What would be the RESTful way of doing this? I've seen that Twitter uses the following approach for updating Twitter statuses:

http://api.twitter.com/1/statuses/update.xml?status=playing with cURL and the Twitter API

Is this approach in "the spirit" of REST?

UPDATE: PUT -> POST

Some links I found in the meantime:

A: 

I guess, that's what POST is for: The 'U' in 'CRUD'.

You POST data to an existing resource. The resource decides what to do with it, and gets updated. Also, the POST data may be only a fragment of the complete resource.

Twitter's approach is IMHO not RESTful, because they overload GET.

Boldewyn
Boldewyn, I thought PUT is for update. Looks like there's confusion about this: Wikipedia says one thing (http://en.wikipedia.org/wiki/Representational_State_Transfer#RESTful_web_services), and there are other voices (http://16cards.com/2007/03/10/the-cafes-put-is-not-update/).Fragments: this means the XSD must not enforce any mandatory stuff (except for primary keys)?
Igor Brejc
PUT and POST mean exactly what is written in the HTTP spec. No more, no less. PUT means update in the sense of 'replace current state of resource with this state' and POST just means 'process this (according to your nature)'. You *can* do partial updates with POST on a sub-resource (e.g. POST /payments/2/post-here) but you need to define all the payload types. The PUT with 303 approach is simpler.
Jan Algermissen
Twitter's API is not RESTful because it does not make use of media type semantics but provides a static description of the available resources and operations. That is not REST (which does not mean that it is not useful).The update seems to require a POST, so at least I do not see twitter using a side effect free method (GET) for change operations.
Jan Algermissen
+1  A: 

POST should be used for modifying a resource

EDIT: Martin Fowler's article Richardson Maturity Model is a very good intro to REST.

Dominik
@Dominik, actually it's a bit more complicated than that. See the links I've added in the question.
Igor Brejc
+3  A: 

Igor,

the ideal way of doing this is to change a part (sub resource) of the resource and have the server return a 303 See Other with Location header to point to the altered resource. The 303 See Other tells the client that as the result of the request some other resource has changed and that the client should update the representation it holds.
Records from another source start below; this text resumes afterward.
(** The running call runs on as its collaborators answer, [env] giving the
    answer to each [await], until it ends or [fuel] answers are spent. *)
Fixpoint run_on (fuel : nat) (env : pc -> answer) (m : machine)
    : machine * option (nat * response) :=
  match fuel with
  | O => (m, None)
  | S fuel' =>
      match m_runs m with
      | [] => (m, None)
      | r :: _ =>
          match step m (Resume (r_id r) (env (r_pc r))) with
          | (m', None) => run_on fuel' env m'
          | ended => ended
          end
      end
  end.

End WorkflowSpec.

(** ** The result cache *)

Module CacheSpec.
Import PyStr SimpleSupervisor.

(** The normalized query: lower-cased, trimmed keywords and location, and
    the requested result count. *)
Definition normalized_query (p : search_params) : string * string * Z :=
  (strip (lower (default "" (sp_keywords p))),
   strip (lower (default "" (sp_location p))),
   default 50%Z (sp_max_results p)).

(** The age of a cached entry when the clock reads [now]. *)
Definition age (now : Z) (cached : search_result) : Z :=
  (now - sr_timestamp cached)%Z.

End CacheSpec.

(** * More of the code *)

(** ** backend/utils/matching.py: location similarity *)

Module Location.
Import PyStr.

(** [s.split(sep)] for a separator of one character: the pieces between the
    occurrences of [sep], the empty ones included. *)
Fixpoint split_on (sep : ascii) (s : string) : list string :=
  match s with
  | EmptyString => [EmptyString]
  | String c s' =>
      if Ascii.eqb c sep then EmptyString :: split_on sep s'
      else
        match split_on sep s' with
        | p :: ps => String c p :: ps
        | [] => [String c EmptyString]
        end
  end.

(** [sep in s] for a separator of one character. *)
Definition has_char (sep : ascii) (s : string) : bool :=
  contains s (String sep EmptyString).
In your example (media types hypothetical, of course):

1. Client retrieves payment representation
GET /payments/2

200 Ok
Content-Type: application/payment+xml

<payment>
  <status href="/payments/2/status" value="pending"/>
</payment>

2. Client updates status
PUT /payments/2/status
Content-Type: text/plain

payed

303 See Other
Location: /payments/2

3. Client follows the 303 redirect 
GET /payments/2

200 Ok
Content-Type: application/payment+xml

<payment>
  <status href="/payments/2/status" value="payed"/>
</payment>

Jan

Jan Algermissen
@Jan, yes, now that I've delved more into REST PUT/POST articles, I think I understand the concept.